Paan masala and biscuits (one to four) come for a rupee — and gutkhas like Tiranga and Shikhar. All candy and chatpata stuff come for Re 1 or less — Hajmola, Eclairs and orange and litchi candies. Mouth-freshners will be there too — Chloromint chewing gum costs 50 paise, Happydent, Big Babool and Centerfresh cost Re 1.
But then candy and mouth-freshners have been doubling as an alternative currency — as substitutes for 50 paise or Re 1 whenever the paanwalla has run out of change.
It will not be possible to sell some stuff from the store.
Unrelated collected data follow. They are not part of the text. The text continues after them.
(** [DurableGitHubVmBindingStore::new_with_namespace]; the token is only tested. *)
Definition new_with_namespace (github_token candidate_sha : string)
    (namespace : AcceptanceVmIntentNamespace) : result BindingStore BindingStoreError.t :=
  let? _ := validate_candidate_sha candidate_sha in
  let? intent := map_err (fun _ => BindingStoreError.InvalidOwnershipIntent)
                   (OwnershipIntent.new Acceptance (namespace_intent_id namespace candidate_sha)) in
  if bool_decide (github_token = "") then Err BindingStoreError.HttpTransport
  else Ok (mk_store candidate_sha intent).

(** ** The service *)

(** The answer to a request: no answer, or a status and a body if it decodes. *)
Inductive HttpReply (A : Type) :=
| NoReply
| Reply (status : Z) (body : option A).
Arguments NoReply {A}.
Arguments Reply {A}.

(** The deployments API of the repository. *)
Class GitHubApi (W : Type) := {
  get_page : string -> nat -> W -> HttpReply (list DeploymentRecord.t);
  post_deployment : NewDeploymentRecord -> W -> HttpReply DeploymentRecord.t * W;
}.

Section GitHub.
Context {W : Type} `{!GitHubApi W}.

Definition reply_body {A} (wanted : Z) (reply : HttpReply A) : result A BindingStoreError.t :=
  match reply with
  | NoReply => Err BindingStoreError.HttpTransport
  | Reply status body =>
      if negb (status =? wanted) then Err (BindingStoreError.HttpStatus status)
      else ok_or body BindingStoreError.HttpTransport
  end.

(** Pages [page] to [page + remaining - 1]. *)
Fixpoint list_pages (candidate_sha : string) (remaining page : nat)
    (records : list DeploymentRecord.t) (w : W)
    : result (list DeploymentRecord.t) BindingStoreError.t :=
  match remaining with
  | O => Err BindingStoreError.LedgerTooLarge
  | S remaining' =>
      let? page_records := reply_body 200 (get_page candidate_sha page w) in
      let records := (records ++ page_records)%list in
      if (List.length page_records <? PAGE_SIZE)%nat then Ok records
      else list_pages candidate_sha remaining' (S page) records w
  end.

(** The record is posted as a deployment of its candidate; only [201] is an
    answer. *)
Definition append_deployment (record : NewDeploymentRecord) (w : W)
    : result DeploymentRecord.t BindingStoreError.t * W :=
  let '(reply, w) := post_deployment record w in (reply_body 201 reply, w).

#[export] Instance github_backend : DeploymentBackend W := {
  list_records candidate_sha w := list_pages candidate_sha MAX_LEDGER_PAGES 1 [] w;
  append_record := append_deployment;
}.
End GitHub.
The revenue stamp that costs Re 1, or the dhobi agreeing to iron a hanky or a small top for the same amount, will only be available outside.
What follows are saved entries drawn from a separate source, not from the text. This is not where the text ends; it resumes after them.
(* ===== verification/VultrAdapter.v ===== *)
(** * The Vultr adapter

    [apps/operator-cli/src/vultr_lifecycle.rs]: ownership as tags of an instance,
    instances as observations of the provider-neutral lifecycle, and the requests
    the lifecycle may send.  JSON bodies are values. *)

From stdpp Require Import base gmap strings list fin_maps pretty.
From Stdlib Require Import ZArith Lia Ascii String.
From S2P Require Import Prelude Text NetText Foundation ProviderLifecycle ConfigJson.
Local Open Scope string_scope.
Local Open Scope Z_scope.
Local Open Scope rust_scope.

Definition TAG_PROJECT : string := "mobile-proxy:project=".
Definition TAG_MANAGER : string := "mobile-proxy:managed-by=".
Definition TAG_SCOPE : string := "mobile-proxy:scope=".
Definition TAG_INTENT : string := "mobile-proxy:intent=".
Definition TAG_GENERATION : string := "mobile-proxy:generation=".

Inductive VultrMethod := Get | Post | Patch | Delete.

Record VultrRequest := mk_request {
  method : VultrMethod;
  path : string;
  body : option Value;
}.

Record VultrVmSpec := mk_spec {
  region : string;
  plan : string;
  os_id : Z;
  label : string;
}.

Definition fingerprint (s : VultrVmSpec) : string :=
  "vultr:" ++ region s ++ ":" ++ plan s ++ ":" ++ u64_to_string (os_id s) ++ ":" ++ label s.

Record VultrInstanceDto := mk_dto {
  dto_id : string;
  dto_label : string;
  dto_tags : list string;
  dto_region : string;
  dto_plan : string;
  dto_os_id : Z;
  dto_main_ip : string;
}.

Inductive VultrAdapterError :=
| InvalidProviderUuid
| InvalidOwnershipMetadata
| InvalidResponse
| Item18LiveMutationForbidden
| FinalProductionAuthorityForbidden.

Definition VultrAdapterError_fmt (e : VultrAdapterError) : string :=
  match e with
  | InvalidProviderUuid => "Vultr instance ID is not a valid immutable UUID"
  | InvalidOwnershipMetadata => "Vultr ownership tags are invalid"
  | InvalidResponse => "Vultr response does not match the typed adapter contract"
  | Item18LiveMutationForbidden => "item 18 forbids live Vultr lifecycle execution"
  | FinalProductionAuthorityForbidden => "item 18 forbids final production authority"
  end.

(** ** Tags *)

Definition encode_ownership (m : OwnershipMetadata.t) : list string :=
  [TAG_PROJECT ++ OwnershipMetadata.project m;
   TAG_MANAGER ++ OwnershipMetadata.managed_by m;
   TAG_SCOPE ++ LifecycleScope_as_str (OwnershipMetadata.scope m);
   TAG_INTENT ++ OwnershipMetadata.intent_id m;
   TAG_GENERATION ++ u64_to_string (Generation.get (OwnershipMetadata.generation m))].

Definition exact_tag_value (tags : list string) (prefix : string)
    : result (option string) VultrAdapterError :=
  match omap (strip_prefix prefix) tags with
  | [] => Ok None
  | [value] => Ok (Some value)
  | _ => Err InvalidOwnershipMetadata
  end.

Definition parse_scope (raw : string) : option LifecycleScope :=
  if bool_decide (raw = "acceptance") then Some Acceptance
  else if bool_decide (raw = "production") then Some Production
  else None.

Definition parse_generation (raw : string) : option Generation.t :=
  value ← parse_u64 raw; result_ok (Generation.new value).

Definition decode_ownership (tags : list string) : result OwnershipObservation VultrAdapterError :=
  let? project := exact_tag_value tags TAG_PROJECT in
  let? managed_by := exact_tag_value tags TAG_MANAGER in
  let? scope := exact_tag_value tags TAG_SCOPE in
  let? intent_id := exact_tag_value tags TAG_INTENT in
  let? generation := exact_tag_value tags TAG_GENERATION in
  match project, managed_by, scope, intent_id, generation with
  | None, None, None, None, None => Ok Missing
  | Some project, Some managed_by, Some scope, Some intent_id, Some generation =>
      match parse_scope scope with
      | None => Ok Conflicting
      | Some scope =>
          match parse_generation generation with
          | None => Ok Conflicting
          | Some generation =>
              Ok (Exact (OwnershipMetadata.mk project managed_by scope intent_id generation))
          end
      end
  | _, _, _, _, _ => Ok Conflicting
  end.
Photocopying on the A4 size usually costs less than Re 1 per page. And at a public toilet at Maddox Square, using the “urinal” costs 50p, “latrine” Re 1 and bath Rs 2.
You are not likely to go far on a rupee. The minimum bus fare (government and private) is Rs 4; while the minis start at Rs 4.50. The minimum cycle rickshaw fare is Rs 5; in autos it’s Rs 4.
The only public transport under Re 1 seems to be at Kestopur canal: you can cross the khaal by kheya for 25 paise. That’s four times for a rupee.
Twenty-five paise seems to be lowest denomination.
Says M.L. Agarwal, proprietor of Ganesh Bhandar store in Lansdowne Market: “In my shop we stock items from 50 paise onwards. Elsewhere in the city 25 paise is the cut-off.”
There are several other uses of the rupee. Its value still hasn’t gone down as offering to temples and to beggars.
And your morning newspaper, the one you are reading now, comes to you for Re 1 on three days a week!